By SIYA MAKUNGA, Rhodes University Law Clinic
In our previous article, we introduced the National Credit Act (NCA), the reasons for its enactment, and the purpose of the Act. Since the NCA is specifically applicable to credit agreements, it is important to define a “credit agreement”.
An agreement is a credit agreement if it provides for a deferral or delay of payment and if there is a fee or interest charged for the deferred payment. The NCA does not require that a credit agreement must be in writing and signed by both parties to the agreement, although this is implied throughout the Act.
A credit agreement can be (i) a credit facility; (ii) a credit transaction; (iii) a credit guarantee; or (iv) an incidental credit agreement. Below, each of these types of credit agreement is defined and illustrated with examples.
A credit facility is an agreement in which a credit provider supplies goods or services or pays an amount determined by the consumer. The consumer’s obligation to pay the price or repay the money is deferred, in exchange for which the consumer pays the principal amount, interest, and fees incurred on the amount at a later stage.
Siwe has a credit card registered with SA Bank. When she swipes the credit card at the supermarket for R500, SA Bank will pay R500 immediately to the supermarket. Siwe is obliged to pay SA Bank the initial amount of R500, interest incurred on the amount, and the fees for using the credit card in the future. Siwe will either pay the outstanding amount as a whole or in monthly instalments.
A credit transaction can be any one of several different types of transactions:
- Instalment agreements, in terms of which movable goods (e.g. furniture, clothing or a car) are sold, and the item is delivered to the consumer. The consumer is liable to pay the original price of the item plus interest and fees charged. The consumer becomes owner only once all instalments have been paid.
- Unsecured money loans are usually smaller money loans repayable in instalments, where the lender is given no security for re-payment of the debt (e.g. a small personal loan, commonly known as a micro-loan, or a small study loan).
- Pawn transactions, where a borrower transfers a personal item to the lender (e.g. a bracelet) in exchange for money. If the borrower fails to pay the debt, the lender can sell the bracelet and keep the proceeds from the sale.
- Mortgage agreements, which are money loans secured by the registration of a mortgage bond in favour of the credit provider. The loan amount is used to buy immovable property.

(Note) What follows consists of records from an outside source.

(** The words that the shell reads are the parameters. *)
Lemma quoted_parameters parameters :
  Forall quoteless parameters ->
  shell_words (String.concat " " (quote_arg <$> parameters)) = Some (chars <$> parameters).
Proof.
  unfold shell_words. induction 1 as [|p l Hp Hl IH]; [done|]. destruct l as [|q l].
  - cbn [fmap list_fmap String.concat]. pose proof (shell_read_arg p [] Hp) as E. rewrite app_nil_r in E. by rewrite E.
  - change (quote_arg <$> p :: q :: l) with (quote_arg p :: (quote_arg <$> q :: l)).
    change (String.concat " " (quote_arg p :: (quote_arg <$> q :: l))) with
      (quote_arg p +:+ " " +:+ String.concat " " (quote_arg <$> q :: l)).
    rewrite !chars_app, shell_read_arg by done. cbn [chars list_ascii_of_string app shell_read].
    change (shell_read false None (list_ascii_of_string (String.concat " " (quote_arg <$> q :: l)))) with
      (shell_words (String.concat " " (quote_arg <$> q :: l))).
    unfold shell_words. cbn. unfold chars in IH at 1. cbn in IH. rewrite IH. done.
Qed.

(** What the shell has read of a word stays. *)
Lemma shell_read_word quoted w l ws : shell_read quoted (Some w) l = Some ws -> exists w' ws', ws = (w ++ w') :: ws'.
Proof.
  revert quoted w ws. induction l as [l IH] using (induction_ltof1 _ (@List.length ascii)). unfold ltof in IH.
  intros quoted w ws E. destruct l as [|c l]; cbn in E.
  - destruct quoted; [done|]. injection E as <-. exists [], []. by rewrite app_nil_r.
  - assert (forall q l' d, (List.length l' < List.length (c :: l))%nat -> shell_read q (Some (w ++ [d])) l' = Some ws ->
      exists w' ws', ws = (w ++ w') :: ws') as K.
    { intros q l' d Hl E'. destruct (IH _ Hl _ _ _ E') as (w' & ws' & ->). exists (d :: w'), ws'. by rewrite <- app_assoc. }
    destruct quoted; repeat case_bool_decide; repeat case_match; try done;
      first [eapply IH; [|exact E]; cbn; lia|eapply K; [|exact E]; cbn; lia|idtac].
    all: destruct (shell_read false None l) as [ws0|]; [injection E as <-; exists [], ws0; by rewrite app_nil_r|done].
Qed.

(** A single quote in a parameter ends the quoting, for within single quotes a
    backslash stands for itself. *)
Lemma quote_arg_read s : shell_words (quote_arg s) = Some [chars s] <-> quoteless s.
Proof.
  split.
  - intros E Hq. apply list_elem_of_split_l in Hq as (l1 & l2 & Es & Hl).
    unfold shell_words in E. rewrite chars_quote_arg, Es in E.
    assert (forall l1 l2, escape (l1 ++ l2) = escape l1 ++ escape l2) as Ha.
    { clear. induction l1 as [|c l1 IH]; intros l2; [done|]. cbn. by rewrite IH, app_assoc. }
    assert (escape (l1 ++ "'"%char :: l2) = (l1 ++ ["\"%char]) ++ "'"%char :: escape l2) as He
      by (rewrite Ha, (escape_quoteless l1), <- app_assoc by done; done).
    rewrite He, <- app_assoc in E. change (shell_read true (Some []) ((l1 ++ ["\"%char]) ++ "'"%char :: (escape l2 ++ ["'"%char])) =
      Some [l1 ++ "'"%char :: l2]) in E.
    rewrite shell_read_quoted in E by (intros [?|[=]%list_elem_of_singleton]%elem_of_app; done).
    apply shell_read_word in E as (w' & ws' & E). injection E as E _. cbn in E. rewrite <- app_assoc in E.
    apply app_inv_head in E. done.
  - intros Hs. pose proof (quoted_parameters [s]) as E. apply E. by repeat constructor.
Qed.

Example quote_arg_quote : quote_arg "it's" = "'it\'s'"%string.
Proof. reflexivity. Qed.

(** Exit codes from 128 on become negative. *)
Lemma retcode_exited code : 0 <= code < 256 -> retcode (Exited code) = if code <? 128 then code else code - 256.
Proof.
  intros H. unfold retcode, i8. destruct (Z.ltb_spec code 128).
  - rewrite Z.mod_small; lia.
  - rewrite <- (Z.mod_unique_pos (code + 128) 256 1 (code - 128)); lia.
Qed.
(* ===== verification/PoolTasks.v ===== *)
(** The tasks that the queues of the pool hold, with the one in the hand of the
    forker: what the operations of [QueuePool] do to them. *)

From S2P Require Import Prelude CString Lookup QueueIface Queue QueuePool ProcessManager.

Open Scope Z_scope.

Section tasks.
Context {Q : Type} `{QueueTasks Q}.

Definition pool_tasks (p : QueuePool Q) : list (wi_ref * node_ref) := queue p ≫= qi_tasks.
Definition pool_ok (p : QueuePool Q) : Prop := Forall qi_ok (queue p).

(** The queue of this name can take a task without losing others. *)
Definition pool_accepts (nm : string) (p : QueuePool Q) : bool :=
  match GetQueue nm p with Ret (Some q) => qi_accepts q | _ => false end.

(** The task that the forker took out of the queues. *)
Definition in_hand (f : forker) : list (wi_ref * node_ref) :=
  match f with FGot _ w t => [(w, t)] | _ => [] end.
End tasks.

Section proofs.
Context {Q : Type} `{QueueLaws Q, !QueueTasks Q, !QueueTasksLaws Q}.
Implicit Types (p : QueuePool Q) (qs : list Q).

Lemma pool_tasks_update p : pool_tasks (update_fork_possible p) = pool_tasks p.
Proof. unfold update_fork_possible. cbn. by destruct (_ && _). Qed.
Lemma pool_ok_update p : pool_ok (update_fork_possible p) <-> pool_ok p.
Proof. unfold update_fork_possible. cbn. by destruct (_ && _). Qed.

(** A change of one queue. *)
Lemma tasks_insert qs i q q' a b :
  qs !! i = Some q -> a ++ qi_tasks q' ≡ₚ b ++ qi_tasks q ->
  a ++ (<[i := q']> qs ≫= qi_tasks) ≡ₚ b ++ (qs ≫= qi_tasks).
Proof.
  intros Hi E. pose proof (lookup_lt_Some _ _ _ Hi) as Hl.
  rewrite <- (take_drop_middle _ _ _ Hi) at 2. rewrite insert_take_drop by done.
  rewrite !bind_app, !bind_cons.
  assert (Hs : forall x (l1 l2 l3 : list (wi_ref * node_ref)), x ++ l1 ++ l2 ++ l3 ≡ₚ (x ++ l2) ++ l1 ++ l3).
  { intros. rewrite <- app_assoc. apply Permutation_app_head. apply Permutation_app_swap_app. }
  rewrite !Hs. by rewrite E.
Qed.

Lemma EnqueueTask_tasks nm w t p r p' :
  wf p -> pool_ok p -> nm ∈ name p -> sizes_ok p -> pool_accepts nm p = true ->
  EnqueueTask nm w t p = Ret (r, p') ->
  r = true /\ pool_ok p' /\ pool_tasks p' ≡ₚ (w, t) :: pool_tasks p.
Proof.
  intros W O Hin S A E. destruct (lookup_known nm p W Hin) as (i & q & El & Hi & _ & Hq).
  unfold pool_accepts, GetQueue in A. unfold EnqueueTask in E. rewrite El in *. cbn [mbind outcome_bind] in *.
  rewrite (proj2 (Z.eqb_neq i (-1))) in * by lia. cbn [negb] in *.
  assert (aget (queue p) i = Ret q) as Eq by (apply aget_Ret; done). rewrite Eq in *. cbn [mbind outcome_bind] in *.
  pose proof (Forall_lookup_1 _ _ _ _ S Hq) as Hs. pose proof (Forall_lookup_1 _ _ _ _ O Hq) as Ho.
  destruct (tasks_enqueue w t q Ho A Hs) as (q' & E1 & Ho' & P).
  rewrite E1 in E. cbn [mbind outcome_bind] in E. pose proof (lookup_lt_Some _ _ _ Hq).
  rewrite aset_in_bounds in E by lia. injection E as <- <-. split; [done|]. split.
  - apply pool_ok_update. by apply Forall_insert.
  - rewrite pool_tasks_update. cbn. by apply (tasks_insert (queue p) (Z.to_nat i) q q' [] [(w, t)]).
Qed.

Lemma cancel_all_tasks GetInstanceID i qs qs' :
  Forall qi_ok qs -> cancel_all GetInstanceID i qs = Ret qs' ->
  Forall qi_ok qs' /\ (qs' ≫= qi_tasks) ≡ₚ (qs ≫= qi_tasks).
Proof.
  revert qs'. induction qs as [|q qs IH]; intros qs' O E; cbn [cancel_all] in E; [by inv_ret|].
  apply Forall_cons in O as [Oq O]. destruct (tasks_cancel GetInstanceID i q Oq) as (q' & E1 & O1 & P1).
  rewrite E1 in E. cbn [mbind outcome_bind] in E. apply bind_Ret in E as (qs1 & E2 & E). injection E as <-.
  destruct (IH _ O E2) as [O2 P2]. split; [by constructor|]. rewrite !bind_cons. by rewrite P1, P2.
Qed.

Lemma CancelTasks_tasks GetInstanceID i p r p' :
  pool_ok p -> CancelTasks GetInstanceID i p = Ret (r, p') -> pool_ok p' /\ pool_tasks p' ≡ₚ pool_tasks p.
Proof.
  intros O E. unfold CancelTasks in E. apply bind_Ret in E as (qs & E1 & E). injection E as _ <-.
  rewrite pool_ok_update, pool_tasks_update. cbn. by eapply cancel_all_tasks.
Qed.

Lemma Shutdown_tasks p : pool_tasks (QueuePool.Shutdown p) = pool_tasks p /\ (pool_ok (QueuePool.Shutdown p) <-> pool_ok p).
Proof. unfold QueuePool.Shutdown. cbn. by destruct (fork_locked p). Qed.

(** The scan gives what a queue gives, wherever it stops. *)
Lemma dequeue_scan_tasks i qs r qs' :
  Forall qi_ok qs -> dequeue_scan i qs = Ret (r, qs') ->
  Forall qi_ok qs' /\ (qs ≫= qi_tasks) ≡ₚ option_list (snd <$> r) ++ (qs' ≫= qi_tasks).
Proof.
  revert i r qs'. induction qs as [|q qs IH]; intros i r qs' O E; cbn [dequeue_scan] in E; [by inv_ret|].
  apply Forall_cons in O as [Oq O]. destruct (tasks_dequeue q Oq) as (r1 & q1 & E1 & O1 & P1).
  rewrite E1 in E. cbn [mbind outcome_bind] in E. destruct r1 as [x|].
  - injection E as <- <-. split; [by constructor|]. rewrite !bind_cons. by rewrite P1.
  - apply bind_Ret in E as ([r2 qs2] & E2 & E). injection E as <- <-. destruct (IH _ _ _ O E2) as [O2 P2].
    split; [by constructor|]. rewrite !bind_cons. rewrite P1, P2. cbn. apply Permutation_app_swap_app.
Qed.

Lemma awake_tasks p r p' : pool_ok p -> DequeueTask_awake p = Ret (r, p') ->
  pool_ok p' /\ pool_tasks p ≡ₚ in_hand (forker_after r) ++ pool_tasks p'.
Proof.
  unfold DequeueTask_awake. intros O E. destruct (QueuePool.is_shutting_down p); [by inv_ret|].
  apply bind_Ret in E as ([[[i [w t]]|] qs] & Hs & E); cbn in Hs; apply (dequeue_scan_tasks _ _ _ _ O) in Hs as [O' P].
  - apply bind_Ret in E as (nm & _ & E). injection E as <- <-. split; [exact O'|exact P].
  - injection E as <- <-. split; [exact O'|exact P].
Qed.

Lemma forker_tasks f p f' p' : pool_ok p -> forker_step (f, p) (f', p') ->
  pool_ok p' /\ in_hand f ++ pool_tasks p ≡ₚ in_hand f' ++ pool_tasks p'.
Proof.
  intros O S. inversion S as [? r ? E|? ? E|? r ? Hs E]; simplify_eq.
  - unfold DequeueTask in E. case_match; [by inv_ret|]. destruct (fork_possible p); cbn [negb] in E; [|done].
    apply bind_Ret in E as ([r1 p1] & E1 & E). injection E as <- <-. by apply awake_tasks in E1.
  - unfold DequeueTask in E. case_match; [by inv_ret|]. destruct (fork_possible p); cbn [negb] in E; [|by injection E as <-].
    apply bind_Ret in E as ([r1 p1] & _ & E). by injection E.
  - by apply awake_tasks in E.
Qed.

(** Identifiers change the count of running tasks of a queue only. *)
Lemma same_tasks_insert p i q q' :
  queue p !! i = Some q -> qi_ok q' -> qi_tasks q' = qi_tasks q -> pool_ok p ->
  Forall qi_ok (<[i := q']> (queue p)) /\ (<[i := q']> (queue p) ≫= qi_tasks) ≡ₚ pool_tasks p.
Proof.
  intros Hq O' E O. split; [by apply Forall_insert|]. apply (tasks_insert (queue p) i q q' [] []); [done|]. by rewrite E.
Qed.

Lemma ExecuteTask_tasks w tn nm tid p r p' :
  pool_ok p -> ExecuteTask w tn nm tid p = Ret (r, p') -> pool_ok p' /\ pool_tasks p' ≡ₚ pool_tasks p.
Proof.
  intros O E. unfold ExecuteTask in E. apply bind_Ret in E as (i & _ & E). case_match; [by inv_ret|].
  apply bind_Ret in E as ([[tid' full] p1] & E1 & E).
  assert (queue p1 = queue p) as Eq.
  { destruct (tid =? 0); [|by inv_ret]. apply bind_Ret in E1 as ([n k] & _ & E1). by inv_ret. }
  destruct full; [injection E as _ <-; unfold pool_ok, pool_tasks; by rewrite Eq|].
  apply bind_Ret in E as (ix & _ & E). apply bind_Ret in E as (ts & _ & E). apply bind_Ret in E as (ws & _ & E).
  apply bind_Ret in E as (q & [Hi Hq]%aget_Ret & E). apply bind_Ret in E as (qs & [_ ->]%aset_Ret & E). injection E as _ <-.
  rewrite pool_ok_update, pool_tasks_update. cbn in *. rewrite Eq in *.
  destruct (tasks_execute q) as [O' Et]; [by eapply (Forall_lookup_1 _ _ _ _ O)|].
  by apply (same_tasks_insert p (Z.to_nat i) q).
Qed.

Lemma ExecuteTask_name w tn nm tid p r p' : ExecuteTask w tn nm tid p = Ret (r, p') -> name p' = name p.
Proof.
  intros E. unfold ExecuteTask in E. apply bind_Ret in E as (i & _ & E). case_match; [by inv_ret|].
  apply bind_Ret in E as ([[tid' full] p1] & E1 & E).
  assert (name p1 = name p) as Eq.
  { destruct (tid =? 0); [|by inv_ret]. apply bind_Ret in E1 as ([n k] & _ & E1). by inv_ret. }
  destruct full; [by injection E as _ <-|]. repeat (apply bind_Ret in E as (? & _ & E)). injection E as _ <-.
  unfold update_fork_possible. cbn. by destruct (_ && _).
Qed.

Lemma TerminateTask_tasks tid p r p' :
  pool_ok p -> TerminateTask tid p = Ret (r, p') -> pool_ok p' /\ pool_tasks p' ≡ₚ pool_tasks p.
Proof.
  intros O E. unfold TerminateTask in E. apply bind_Ret in E as ([w|] & _ & E); [|by inv_ret].
  apply bind_Ret in E as (i & _ & E). apply bind_Ret in E as (q & [Hi Hq]%aget_Ret & E).
  apply bind_Ret in E as (qs & [_ ->]%aset_Ret & E). apply bind_Ret in E as (t & _ & E).
  apply bind_Ret in E as (ix & _ & E). apply bind_Ret in E as (ts & _ & E). apply bind_Ret in E as (ws & _ & E).
  injection E as _ <-. rewrite pool_ok_update, pool_tasks_update. cbn in *.
  destruct (tasks_terminate q) as [O' Et]; [by eapply (Forall_lookup_1 _ _ _ _ O)|].
  by apply (same_tasks_insert p (Z.to_nat i) q).
Qed.
End proofs.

- A “financial lease” of personal property such as a printer or car. The rent is paid in instalments, together with fees and interest. (If interest and fees are not charged, it will not be a credit transaction in terms of the NCA.) The total instalments will usually amount to the value of the item. Once all instalments are paid, ownership passes to the consumer. A financial lease is therefore a form of extended purchase agreement, and is not a lease in the traditional sense (an operating lease, e.g. of a home to live in, where ownership does not pass at the end of the contract.)
- Secured loans. If Milo obtains a loan from SA Bank, he may pledge his car as security for the repayment of the loan. Should Milo fail to repay the loan, SA Bank has the right to sell the car to settle the outstanding debt.
A credit guarantee is where another person agrees to pay to a creditor the amount due by a consumer on demand. The most common example is a suretyship agreement, in terms of which personal security is provided by a third party for the debt of the consumer (e.g. resulting from an overdrawn cheque account.)
Incidental credit agreement
In addition to the primary three forms of credit agreement is an incidental credit agreement. This occurs when goods or services are provided to a consumer over a period, and a fee or interest is charged only if payment is not made by an agreed date. For example, you buy shoes from a clothing store on account. If payment is made within six months, you will only pay the original price; but you will incur interest on the outstanding amount once six months have passed.
Before a consumer enters into an agreement, it is essential to ascertain whether the agreement is classified as a credit agreement as defined in the NCA. This is so because if you are party to a credit agreement, you are afforded certain forms of protection by the NCA. These matters will be investigated in the articles to appear in the coming months.